Sua primeira tarefa foi conceber uma vida pessoal para o agente Ethan Hunt (Cruise, cada vez mais confortável no papel de herói de ação). Arranjou uma simpática noiva para o rapaz (Michelle Monaghan) e um dilema inédito entre o amor e o trabalho. A princípio, parece um truque fácil, como se Abrams tivesse tirado Hunt de um filme de ação e o colocado em uma sitcom banal. Mas o fato é que a novidade ajuda a fornecer um pouco de romance, drama e humor à franquia – elementos que faltavam nos outros dois filmes.

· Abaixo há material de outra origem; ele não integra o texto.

(** * JSON-schema helper of the source acceptance tests

    A shallow embedding of
    [source_acceptance_test/utils/json_schema_helper.py]: the
    [CatalogField] class, the [JsonSchemaHelper] class and the two
    structure projectors [get_object_structure] and
    [get_expected_schema_structure].

    Schemas and records are the values [json.load] produces: [None],
    booleans, integers, strings, lists and dictionaries with string keys.
    Dictionaries are association lists in insertion order with pairwise
    distinct keys, which is the order Python iterates them in.  Floating
    point numbers are left out; no function below inspects a number.
    Strings are sequences of bytes: on ASCII text, which the keywords,
    pointers and paths of a schema are, a byte is a character of the
    Python [str]; a [str] with other characters is iterated by code point
    in Python and by byte of its UTF-8 encoding here.

    Python exceptions are values of [exn]; a computation that may raise
    has type [result A].  The three third-party calls ([pendulum.parse],
    [dpath.util.get], [JsonRef.replace_refs]) are parameters of the
    sections that use them. *)

From Stdlib Require Import List String Ascii ZArith Bool Lia.
Import ListNotations.

Local Open Scope string_scope.
Local Open Scope list_scope.

(** ** Values *)

Unset Elimination Schemes.

Inductive json : Type :=
| JNull
| JBool (b : bool)
| JNum (n : Z)
| JStr (s : string)
| JList (xs : list json)
| JDict (kvs : list (string * json)).

Set Elimination Schemes.

(** ** Exceptions and the error monad *)

Inductive exn : Type :=
| KeyError
| TypeError
| AttributeError
| IndexError
| ValueError       (* raised by [CatalogField._parse_value] *)
| AssertionError   (* a failed [assert] *)
| ParserError      (* raised inside [pendulum.parse] *)
| RecursionError.  (* the recursion budget of a fuelled function ran out *)

Inductive result (A : Type) : Type :=
| Ok (a : A)
| Raise (e : exn).

Arguments Ok {A} a.
Arguments Raise {A} e.

Definition bind {A B : Type} (m : result A) (k : A -> result B) : result B :=
  match m with
  | Ok a => k a
  | Raise e => Raise e
  end.

Notation "x <- m ;; k" := (bind m (fun x => k))
  (at level 61, m at next level, right associativity).

Definition exn_eqb (a b : exn) : bool :=
  match a, b with
  | KeyError, KeyError | TypeError, TypeError
  | AttributeError, AttributeError | IndexError, IndexError
  | ValueError, ValueError | AssertionError, AssertionError
  | ParserError, ParserError | RecursionError, RecursionError => true
  | _, _ => false
  end.

(** [try: body except e: handler] *)
Definition try_except {A : Type} (body : result A) (e : exn)
    (handler : result A) : result A :=
  match body with
  | Ok a => Ok a
  | Raise e' => if exn_eqb e e' then handler else Raise e'
  end.

(** [assert cond] *)
Definition py_assert (cond : bool) : result unit :=
  if cond then Ok tt else Raise AssertionError.

(** [mapM] in the error monad: a list comprehension whose body may raise. *)
Fixpoint traverse {A B : Type} (f : A -> result B) (xs : list A)
    : result (list B) :=
  match xs with
  | [] => Ok []
  | x :: r => y <- f x ;; ys <- traverse f r ;; Ok (y :: ys)
  end.

(** ** Python primitives on JSON values *)

Module Py.

(** Strings. *)

(** [needle in hay] for two strings. *)
Fixpoint contains (needle hay : string) : bool :=
  match hay with
  | EmptyString => prefix needle hay
  | String _ rest => prefix needle hay || contains needle rest
  end.

(** [s.split(sep)] for a one-character separator. *)
Fixpoint split (sep : ascii) (s : string) : list string :=
  match s with
  | EmptyString => [EmptyString]
  | String c rest =>
      if Ascii.eqb c sep then EmptyString :: split sep rest
      else match split sep rest with
           | [] => [String c EmptyString]
           | w :: ws => String c w :: ws
           end
  end.

(** [s.replace(old, new)] for a non-empty [old]: every occurrence of
    [old], found from left to right without overlap, becomes [new].
    [skip] counts the characters of a found occurrence still to drop. *)
Fixpoint replace_from (old new : string) (skip : nat) (s : string)
    : string :=
  match s with
  | EmptyString => EmptyString
  | String c rest =>
      match skip with
      | S k => replace_from old new k rest
      | O =>
          if prefix old s
          then (new ++ replace_from old new (String.length old - 1) rest)%string
          else String c (replace_from old new 0 rest)
      end
  end.

Definition replace (old new s : string) : string :=
  replace_from old new 0 s.

(** [sep.join(xs)]: every item must be a [str]. *)
Fixpoint join (sep : string) (xs : list json) : result string :=
  match xs with
  | [] => Ok EmptyString
  | JStr s :: [] => Ok s
  | JStr s :: r => t <- join sep r ;; Ok (s ++ sep ++ t)%string
  | _ :: _ => Raise TypeError
  end.

(** Dictionaries. *)

Fixpoint assoc (k : string) (kvs : list (string * json)) : option json :=
  match kvs with
  | [] => None
  | (k', v) :: r => if String.eqb k k' then Some v else assoc k r
  end.

Definition keys (kvs : list (string * json)) : list string :=
  map fst kvs.

Definition mem (k : string) (ks : list string) : bool :=
  existsb (String.eqb k) ks.

(** Truth value of a value, as [if v:], [not v] and [a or b] read it. *)
Definition truthy (v : json) : bool :=
  match v with
  | JNull => false
  | JBool b => b
  | JNum n => negb (Z.eqb n 0)
  | JStr s => negb (String.eqb s EmptyString)
  | JList xs => match xs with [] => false | _ => true end
  | JDict kvs => match kvs with [] => false | _ => true end
  end.

Definition hashable (v : json) : bool :=
  match v with
  | JList _ | JDict _ => false
  | _ => true
  end.
(** The look-back of the loop is the same weekday within the eight
    weeks before the day. *)
Lemma historical_window (df : list Row) (t : Z) :
  historical df t
  = quantity <$>
      filter (fun o : Row =>
                (t - 56 <= index o <= t - 1)%Z
                ∧ Date.dayofweek (index o) = Date.dayofweek t
                ∧ stockout o = false) df.
Proof.
  unfold historical. f_equal. apply list_filter_iff. intros o.
  unfold Date.dayofweek. split.
  - intros (H1 & H2 & H3 & H4). repeat split; try done; lia.
  - intros ((H1 & H2) & H3 & H4). repeat split; try done.
    destruct (decide (index o = t - 1)%Z) as [E | E]; [| lia].
    rewrite E in H3. exfalso. Z.div_mod_to_equations. lia.
Qed.

(** Every returned row carries a day of the daily series: unchanged
    when the day is no stock-out, with the imputed value when it is. *)
Lemma output_rows (db : Session) (today restaurant_id : Z)
    (menu_item_id : option Z) (days_history : Z) (out : list FeatureRow) :
  create_training_dataset db today restaurant_id menu_item_id days_history
  = Ok out ->
  exists obs : list Row,
    observations db today restaurant_id menu_item_id days_history = Ok obs
    /\ forall r : FeatureRow,
         r ∈ out ->
         exists o : Row,
           o ∈ obs
           /\ adjusted_quantity o = quantity o
           /\ day r = if stockout o
                      then with_adjusted o (new_adjusted obs o) else o.
Proof.
  unfold create_training_dataset, observations. cbv zeta.
  set (sd := manual_stockouts db restaurant_id _ menu_item_id).
  assert (Hbuild : forall (results : list SalesRow) (tn : option string),
    build_dataset results tn sd = Ok out ->
    exists obs : list Row,
      match results with
      | [] => Ok []
      | r0 :: rest => daily_frame (r0 :: rest) tn sd
      end = Ok obs
      /\ forall r : FeatureRow,
           r ∈ out ->
           exists o : Row,
             o ∈ obs
             /\ adjusted_quantity o = quantity o
             /\ day r = if stockout o
                        then with_adjusted o (new_adjusted obs o) else o).
  { intros results tn. unfold build_dataset.
    destruct results as [| r0 results].
    - intros [= <-]. exists []. split; [reflexivity |].
      intros r Hr. by apply not_elem_of_nil in Hr.
    - destruct (daily_frame (r0 :: results) tn sd) as [obs | e] eqn:Hframe;
        [| discriminate].
      cbn. intros [= <-]. exists obs. split; [reflexivity |].
      intros r Hr. apply dropna_day in Hr.
      rewrite unconstrain_map in Hr.
      apply list_elem_of_fmap in Hr as (o & Hday & Ho).
      destruct (reindex_index _ _ Hframe) as [Hnd Hadj].
      rewrite Forall_forall in Hadj.
      exists o. split; [exact Ho |]. split; [by apply Hadj |].
      rewrite Hday.
      pose proof (stockout_days_iff obs o Hnd Ho) as Hiff.
      destruct (stockout o).
      + rewrite bool_decide_eq_true_2; [reflexivity | by apply Hiff].
      + rewrite bool_decide_eq_false_2; [reflexivity |].
        intros Hin. apply Hiff in Hin. discriminate. }
  destruct menu_item_id as [mid |].
  - destruct (item_by_id db mid) as [item |].
    + apply Hbuild.
    + intros [= <-]. exists []. split; [reflexivity |].
      intros r Hr. by apply not_elem_of_nil in Hr.
  - apply Hbuild.
Qed.

End FeaturesFacts.

(** C3. In the frame the feature builder returns, for every day flagged
    as a stock-out: with [H] the quantities of the days of the daily
    series that are no stock-outs, fall in the 56 days before it and on
    its day of the week, the adjusted quantity is the maximum of the raw
    quantity and the median of [H] when [H] has at least two values, and
    1.3 times the raw quantity otherwise. *)
Theorem C3_stockout_imputation (db : Session) (today restaurant_id : Z)
    (menu_item_id : option Z) (days_history : Z)
    (out : list Features.FeatureRow) :
  Features.create_training_dataset db today restaurant_id menu_item_id
    days_history = Ok out ->
  exists obs : list Features.Row,
    FeaturesSpec.observations db today restaurant_id menu_item_id
      days_history = Ok obs
    /\ forall r : Features.FeatureRow,
         r ∈ out ->
         Features.stockout (Features.day r) = true ->
         let t := Features.index (Features.day r) in
         let raw := Features.quantity (Features.day r) in
         let H :=
           Features.quantity <$>
             filter (fun o : Features.Row =>
                       (t - 56 <= Features.index o <= t - 1)%Z
                       ∧ Date.dayofweek (Features.index o) = Date.dayofweek t
                       ∧ Features.stockout o = false) obs in
         (exists o : Features.Row,
             o ∈ obs /\ Features.index o = t /\ Features.quantity o = raw
             /\ Features.stockout o = true)
         /\ ((2 <= length H)%nat ->
             Features.adjusted_quantity (Features.day r)
             == Qmax raw (Stats.median H))
         /\ ((length H < 2)%nat ->
             Features.adjusted_quantity (Features.day r) == raw * 1.3).
Proof.
  intros Hcall.
  destruct (FeaturesFacts.output_rows _ _ _ _ _ _ Hcall) as (obs & Hobs & Hrows).
  exists obs. split; [exact Hobs |].
  intros r Hr Hstock. cbv zeta.
  destruct (Hrows r Hr) as (o & Ho & Hadj & Hday).
  rewrite Hday in *.
  destruct (Features.stockout o) eqn:Es; [| congruence].
  cbn [FeaturesSpec.with_adjusted Features.index Features.quantity
         Features.adjusted_quantity].
  rewrite <- FeaturesFacts.historical_window.
  split; [by exists o |].
  unfold FeaturesSpec.new_adjusted. cbv zeta.
  split; intros Hn.
  - rewrite bool_decide_eq_true_2 by exact Hn.
    apply FeaturesFacts.py_max_Qmax.
  - rewrite bool_decide_eq_false_2 by lia. reflexivity.
Qed.
(** * LCARS-at-Home: deployment configuration and health verification

    A shallow embedding of the resolution, probing, discovery, artifact
    and health-report code of

      - scripts/deploy_config.py   (module [DeployConfig])
      - scripts/health_check.py    (module [HealthCheck])
      - lcars_guide.py             (module [LcarsGuide])

    Python [str] is [string], [int] is [Z], [Optional[T]] is [option T],
    and a [dict] with string keys is an association list kept in
    insertion order (module [Py]).  Calls that leave the process
    (sockets, HTTP, docker) are answered by an explicit environment
    record. *)

From Stdlib Require Import ZArith QArith List String Ascii Bool Lia DecimalString.
Import ListNotations.
Open Scope string_scope.
Open Scope Z_scope.

(* ================================================================== *)
(** ** Python values and dictionaries                                  *)
(* ================================================================== *)

Module Py.

(** The line feed and the double quote, which a string literal cannot
    spell. *)
Definition LF : ascii := ascii_of_nat 10.
Definition nl : string := String LF EmptyString.
Definition dquote : string := String (ascii_of_nat 34) EmptyString.

(** [str(n)] for an [int]. *)
Definition str_of_int (n : Z) : string := NilZero.string_of_int (Z.to_int n).

(** Truthiness of an [Optional[str]]: [None] and the empty string are
    false.  The result carries the value that the test let through. *)
Definition truthy_str (o : option string) : option string :=
  match o with
  | Some s => if String.eqb s "" then None else Some s
  | None => None
  end.

(** Truthiness of an [Optional[int]]: [None] and [0] are false. *)
Definition truthy_int (o : option Z) : option Z :=
  match o with
  | Some n => if Z.eqb n 0 then None else Some n
  | None => None
  end.

(** [s.startswith(p)]. *)
Definition startswith (s p : string) : bool := String.prefix p s.

(** [x in xs] for a list of strings. *)
Definition str_in (x : string) (xs : list string) : bool :=
  existsb (String.eqb x) xs.

(** [x in xs] for a list of integers. *)
Definition int_in (x : Z) (xs : list Z) : bool := existsb (Z.eqb x) xs.

(** A [dict] with [str] keys: the items in insertion order. *)
Definition dict (V : Type) : Type := list (string * V).

Section Dict.
Context {V : Type}.

Definition keys (d : dict V) : list string := map fst d.

(** [d.get(k)] *)
Fixpoint get (k : string) (d : dict V) : option V :=
  match d with
  | [] => None
  | (k', v) :: rest => if String.eqb k k' then Some v else get k rest
  end.

(** [k in d] *)
Definition mem (k : string) (d : dict V) : bool :=
  match get k d with Some _ => true | None => false end.

(** [d[k] = v]: an existing key keeps its place, a new key goes last. *)
Fixpoint set (k : string) (v : V) (d : dict V) : dict V :=
  match d with
  | [] => [(k, v)]
  | (k', v') :: rest =>
      if String.eqb k k' then (k', v) :: rest else (k', v') :: set k v rest
  end.

(** In-place change of the object stored under [k] (no effect when the
    key is absent). *)
Fixpoint update (k : string) (f : V -> V) (d : dict V) : dict V :=
  match d with
  | [] => []
  | (k', v') :: rest =>
      if String.eqb k k' then (k', f v') :: rest
      else (k', v') :: update k f rest
  end.
Definition sqlForPartialUpdate (dataToUpdate jsToSql : loc) : Js SqlFragment :=
  keys ← Object_keys dataToUpdate;
  if Nat.eqb (length keys) 0 then throw (BadRequestError "No data")
  else
    cols ← array_map (λ colName idx,
              translated ← get_prop jsToSql colName;
              mret (dquote +:+ ToString (js_or translated (JStr colName))
                    +:+ dquote +:+ "=$" +:+ pretty (idx + 1)))
            keys;
    vals ← Object_values dataToUpdate;
    mret {| setCols := String.concat ", " cols; values := vals |}.

(** ** models/user.js and models/job.js *)

(** The template literal [querySql] of [User.update], as a function of the
    two expressions it interpolates. *)
Definition User_update_querySql (setCols usernameVarIdx : string) : string :=
  "UPDATE users 
                      SET " +:+ setCols +:+ " 
                      WHERE username = " +:+ usernameVarIdx +:+ " 
                      RETURNING username,
                                first_name AS " +:+ dquote +:+ "firstName" +:+ dquote +:+ ",
                                last_name AS " +:+ dquote +:+ "lastName" +:+ dquote +:+ ",
                                email,
                                is_admin AS " +:+ dquote +:+ "isAdmin" +:+ dquote.

(** The template literal [querySql] of [Job.update]. *)
Definition Job_update_querySql (setCols idVarIdx : string) : string :=
  "UPDATE jobs 
                      SET " +:+ setCols +:+ " 
                      WHERE id = " +:+ idVarIdx +:+ " 
                      RETURNING id, 
                                title, 
                                salary, 
                                equity,
                                company_handle AS " +:+ dquote +:+ "companyHandle" +:+ dquote.
Lemma real_caller_Some v c :
  real_caller v = Some c -> c = v /\ ~ In c placeholders.
Proof.
  unfold real_caller.
  destruct (str_truthy v); cbn [andb]; [|discriminate].
  destruct (existsb (String.eqb v) placeholders) eqn:He; cbn [negb];
    [discriminate|].
  intros [= <-]. split; [reflexivity|]. intros Hin.
  assert (existsb (String.eqb v) placeholders = true) as Ht; [|congruence].
  apply existsb_exists. exists v. split; [exact Hin|apply String.eqb_refl].
Qed.

(** A caller a method leaves behind is either the one it was given or a
    value that passed [real_caller]. *)
Lemma method_dial_begin_caller self event st c :
  fst (method_dial_begin self event st) = Some c ->
  fst st = Some c \/ ~ In c placeholders.
Proof.
  unfold method_dial_begin.
  repeat match goal with |- context [if ?b then _ else _] => destruct b end;
    cbn [fst]; intros H; auto; right; by apply real_caller_Some in H as [_ ?].
Qed.

Lemma method_dial_state_caller self event st c :
  fst (method_dial_state self event st) = Some c ->
  fst st = Some c \/ ~ In c placeholders.
Proof.
  unfold method_dial_state.
  repeat match goal with |- context [if ?b then _ else _] => destruct b end;
    cbn [fst]; intros H; auto; right; by apply real_caller_Some in H as [_ ?].
Qed.

Lemma method_newstate_caller self event st c :
  fst (method_newstate self event st) = Some c ->
  fst st = Some c \/ ~ In c placeholders.
Proof.
  unfold method_newstate.
  repeat match goal with |- context [if ?b then _ else _] => destruct b end;
    cbn [fst]; intros H; auto; right; by apply real_caller_Some in H as [_ ?].
Qed.

Lemma correlate_caller self event c m :
  correlate self event = (Some c, m) -> ~ In c placeholders.
Proof.
  unfold correlate. intros H.
  assert (Hc : fst (method_newstate self event
                      (method_dial_state self event
                         (method_dial_begin self event (None, false))))
               = Some c) by (by rewrite H).
  apply method_newstate_caller in Hc as [Hc|]; [|done].
  apply method_dial_state_caller in Hc as [Hc|]; [|done].
  apply method_dial_begin_caller in Hc as [Hc|]; [|done].
  discriminate.
Qed.

Lemma method_dial_begin_placeholder self event :
  In (event_get event "CallerIDNum" "") placeholders ->
  method_dial_begin self event (None, false) = (None, false).
Proof.
  intros H. unfold method_dial_begin. rewrite (real_caller_placeholder _ H).
  cbn [opt_truthy snd].
  by repeat match goal with |- context [if ?b then _ else _] => destruct b end.
Qed.

Lemma method_dial_state_placeholder self event :
  In (event_get event "CallerIDNum" "") placeholders ->
  method_dial_state self event (None, false) = (None, false).
Proof.
  intros H. unfold method_dial_state. rewrite (real_caller_placeholder _ H).
  cbn [opt_truthy snd].
  by repeat match goal with |- context [if ?b then _ else _] => destruct b end.
Qed.

Lemma method_newstate_placeholder self event :
  In (event_get event "ConnectedLineNum" "") placeholders ->
  In (event_get event "CallerIDNum" "") placeholders ->
  method_newstate self event (None, false) = (None, false).
Proof.
  intros H1 H2. unfold method_newstate.
  rewrite (real_caller_placeholder _ H1). cbn [opt_truthy negb].
  rewrite (real_caller_placeholder _ H2). cbn [opt_truthy snd].
  by repeat match goal with |- context [if ?b then _ else _] => destruct b end.
Qed.
(** C5. When the code matches and the password update throws, the response
    is the 500 failure and the world, the stored secret with it, is as it
    was; the same request succeeds on a retry in the same window once the
    update goes through. *)
Theorem failed_update_keeps_secret (e : env) (req : request) (w : world)
    (email otp pw : string) (u : user) (secret : string) :
  carries JSON_parse req (VString email) (VString otp) (VString pw) ->
  well_formed email otp pw ->
  lookups_succeed e ->
  pending_reset w email u secret ->
  authenticator.verify (now e) otp secret = Some true ->
  updatePassword_throws e = true ->
  exists s,
    invoke (verify_otp JSON_parse e req) w =
      (Returned (failure "Failed to update password. Please try again." 500), s) /\
    world_of s = w /\
    documents (world_of s) !! user_id u = Some (VString secret) /\
    forall e',
      window_of (now e') = window_of (now e) ->
      lookups_succeed e' ->
      updatePassword_throws e' = false ->
      exists s',
        invoke (verify_otp JSON_parse e' req) (world_of s) = (Returned reset_done, s').
Proof.
  intros Hc Hwf Hl Hpr Hv Hup.
  assert (Hfail : exists logs,
    invoke (verify_otp JSON_parse e req) w =
    (Returned (failure "Failed to update password. Please try again." 500),
     State w [UsersList email; ListDocuments (user_id u);
              UpdatePassword (user_id u) pw] logs)).
  { destruct Hc as (payload & Hp & Hnn & He & Ho & Hn).
    destruct Hwf as (Hne & Hsix & Hlen). destruct Hl as (Hul & Hld).
    destruct Hpr as (Hu & Hdoc & Hs).
    apply String.eqb_neq in Hne, Hs.
    pose proof (six_digits_nonempty _ Hsix) as Hone.
    pose proof (long_nonempty _ Hlen) as Hpne.
    apply length_ge_8 in Hlen. rewrite <- otpRegex_six_digits in Hsix.
    enter Hp. run. eexists. reflexivity. }
  destruct Hfail as [logs Hrun].
  eexists. split; [exact Hrun|]. cbn [world_of]. split; [reflexivity|].
  split; [apply Hpr|].
  intros e' Hwin Hl' Hup'.
  rewrite <- (verify_same_window _ _ otp secret Hwin) in Hv.
  destruct (reset_succeeds e' req w email otp pw u secret Hc Hwf Hl' Hpr Hv Hup')
    as [logs' Hrun'].
  eexists. exact Hrun'.
Qed.
(** * Sensory Profile 2 backend: scoring engine and consistency validator

    A shallow embedding of
    - the scoring service (mapResponseToValue, sectionMap, quadrantMap,
      validateItemId, isExcludedFromScoring, calculateSectionScores,
      calculateQuadrantScores, calculateScores, getExpectedScoreRanges,
      validateScores), and
    - the DataConsistencyValidator (validateResponseCompleteness,
      throwIfInvalid),
    together with the part of the JavaScript runtime these functions
    observe: numbers used as item ids, strings, property lookup on object
    literals, the [+=] operator, [Set], [Array.prototype.join], and
    numbers as doubles with their conversions from and to strings. *)

From Stdlib Require Import ZArith List String Ascii Bool Lia Floats.
From Stdlib Require Import Numbers.DecimalString.
From Stdlib Require Import Sorting.Permutation.
Import ListNotations.

Open Scope string_scope.
Open Scope Z_scope.

(** ** The JavaScript runtime, as far as the program observes it *)

Module JS.

(** A double quote character, as it appears inside template literals. *)
Definition dquote : string := String (ascii_of_nat 34) EmptyString.

(** Strings are kept as their UTF-8 bytes. *)
Definition bytes (l : list N) : string :=
  fold_right (fun n s => String (ascii_of_N n) s) EmptyString l.

(** Decimal rendering of an integer, as [String(n)] gives it. *)
Definition Z_to_string (z : Z) : string :=
  NilZero.string_of_int (Z.to_int z).

(** *** Numbers

    A [number] is an integer, a finite non-integer lying strictly between
    [floor] and [floor + 1], [NaN], or an infinity.  A non-integer carries
    its own rendering [shown], the text [String(x)] produces; an integer is
    rendered in decimal (what JavaScript does below 10^21). *)
Inductive number : Type :=
| NInt (z : Z)
| NFrac (floor : Z) (shown : string)
| NNaN
| NInf (negative : bool).

Definition num_to_string (x : number) : string :=
  match x with
  | NInt z => Z_to_string z
  | NFrac _ shown => shown
  | NNaN => "NaN"
  | NInf false => "Infinity"
  | NInf true => "-Infinity"
  end.

(** [x >= m], [x <= m], [x < m], [x > m] against an integer constant. *)
Definition num_ge (x : number) (m : Z) : bool :=
  match x with
  | NInt z => m <=? z
  | NFrac fl _ => m <=? fl
  | NNaN => false
  | NInf negative => negb negative
  end.
(** X12. When every [join_room] received so far carried a payload of the
    documented shape whose room identifier is a non-empty string (so none
    named [""], and none came without a string [roomId]), every member of
    a stored room is a connected socket whose current room is that room: a
    socket is listed in at most one room, the one it joined last. *)
Theorem member_of_current_room_only (es : list Event) (sid R R' : jsstring)
    (r r' : Room) :
  forallb join_target_nonempty es = true →
  rooms (run initial es) !! R = Some r → sid ∈ users r →
  rooms (run initial es) !! R' = Some r' → sid ∈ users r' →
  R = R'
  ∧ ∃ ud, sockets (run initial es) !! sid = Some ud ∧ currentRoom ud = Some R.
Proof.
  intros Hes HR Hin HR' Hin'.
  destruct (single_membership es sid R r Hes HR Hin) as (ud & Hs & Hcur).
  destruct (single_membership es sid R' r' Hes HR' Hin') as (ud' & Hs' & Hcur').
  split; [congruence | eauto].
Qed.

Lemma member_of_current_room_only_witness :
  let es := [Connect sA; JoinRoom sA (JoinString lobby) rnd0 0%N;
             JoinRoom sA (JoinString den) rnd0 1%N] in
  let r := {| users := {[sA]}; messages := []; createdAt := 1%N |} in
  forallb join_target_nonempty es = true
  ∧ rooms (run initial es) !! den = Some r
  ∧ sA ∈ users r
  ∧ ∃ ud, sockets (run initial es) !! sA = Some ud ∧ currentRoom ud = Some den.
Proof.
  intros es r.
  assert (H0 : forallb join_target_nonempty es = true) by reflexivity.
  assert (H1 : rooms (run initial es) !! den = Some r) by (vm_compute; reflexivity).
  assert (H2 : sA ∈ users r) by (apply (bool_decide_unpack _); vm_compute; exact I).
  split; [exact H0|]. split; [exact H1|]. split; [exact H2|].
  exact (proj2 (member_of_current_room_only es sA den den r r H0 H1 H2 H1 H2)).
Defined.
(** X11: on any recommender object, the relevance of a returned course is
    its own similarity (the non-negative one computed for that course
    against the weighted skills) times [1 - 0.2 * d], where [d] is the
    distance between the level of the course and the caller's level, a
    number from 0 to 2; so the relevance is never negative and never above
    the similarity, which it equals when the levels agree. *)
Theorem course_relevance_bounds
        (self : Recommender) (analyzed_data : AnalyzedData) (r : Recommendations) :
  get_recommendations self analyzed_data = Ok r ->
  exists sims,
    course_similarities
      self (_apply_skill_weights self (get_skills analyzed_data)) = Ok sims /\
    Forall (fun rec =>
              exists similarity d,
                In (course rec, similarity) (combine (courses self) sims) /\
                0 <= similarity /\
                d = Z.abs (experience_ordinal (level (course rec))
                           - experience_ordinal
                               (get_experience_level analyzed_data)) /\
                (0 <= d <= 2)%Z /\
                relevance_score rec = similarity * (1 - 0.2 * IZR d) /\
                0 <= relevance_score rec <= similarity)
           (course_recommendations r).
Proof.
  intros Hr. destruct (get_recommendations_inv _ _ Hr) as [_ [_ Hc]].
  apply recommend_courses_inv in Hc. destruct Hc as [sims [Hs ->]].
  exists sims. split; [ exact Hs | ].
  unfold course_similarities in Hs. apply query_similarities_inv in Hs.
  apply Forall_forall. intros rec Hin.
  apply In_top, in_flat_map in Hin. destruct Hin as [[c sim] [Hc Hrec]].
  apply score_course_inv in Hrec. destruct Hrec as [_ ->].
  cbn [relevance_score course].
  set (lvl := get_experience_level analyzed_data).
  set (d := Z.abs (experience_ordinal (level c) - experience_ordinal lvl)).
  exists sim, d.
  assert (Hsim : 0 <= sim).
  { apply in_combine_r in Hc. rewrite Hs in Hc.
    apply in_map_iff in Hc. destruct Hc as [text [<- _]].
    apply cosine_nonneg. }
  assert (H1 := experience_ordinal_range (level c)).
  assert (H2 := experience_ordinal_range lvl).
  assert (Hd : (0 <= d <= 2)%Z) by (unfold d; lia).
  assert (Hk0 : 0 <= IZR d) by (apply (IZR_le 0); lia).
  assert (Hk2 : IZR d <= 2) by (apply (IZR_le d 2); lia).
  split; [ exact Hc | ].
  split; [ exact Hsim | ].
  split; [ reflexivity | ].
  split; [ exact Hd | ].
  split; [ reflexivity | ].
  replace (sim * (1 - 0.2 * IZR d)) with (sim - 0.2 * (sim * IZR d)) by ring.
  assert (Hp0 : 0 <= sim * IZR d) by (apply Rmult_le_pos; lra).
  assert (Hp2 : sim * IZR d <= sim * 2)
    by (apply Rmult_le_compat_l; lra).
  lra.
Qed.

Isso não significa, porém, que Abrams tenha regulado as doses de adrenalina. Ela surge em quantidades consideráveis a partir do momento em que o herói abandona sua festa de noivado e recebe uma nova missão de seu chefe Musgrave (Billy Crudup): resgatar uma colega (Keri Russel, protagonista de ‘Felicity) das mãos do vilão Owen Davian, um traficante internacional de armas e informações (interpretado pelo excelente, mas subaproveitado, Philip Seymour Hoffman, vencedor do Oscar por ‘Capote’).

Hunt aceita a missão e parte em viagem com sua equipe (Ving Rhames, Jonathan Rhys Meyerse Maggie Q), mas, depois de algumas ações frustradas, seu pior pesadelo se concretiza: sua noiva torna-se refém do psicótico Owen e o obriga a trabalhar para o vilão.

A história rende algumas cenas de ação tão espetaculares quanto inverossímeis, uma marca-registrada da franquia, em especial uma seqüência encenada no Vaticano e outra em Xangai. Abrams não faz um trabalho de decupagem genial como De Palma no primeiro episódio da franquia (seria muito pedir isso dele). Mas realiza um serviço superior ao de Woo, grande cineasta que errou feio no segundo filme.

No final das contas, as séries de Abrams para a TV são mais instigantes e criativas do que ‘Missão Impossível 3’. Mas ele demonstra pleno domínio das fórmulas do filme de espionagem – o que não é pouco para um estreante. Mesmo que esse novato no cinema seja um veterano na televisão.’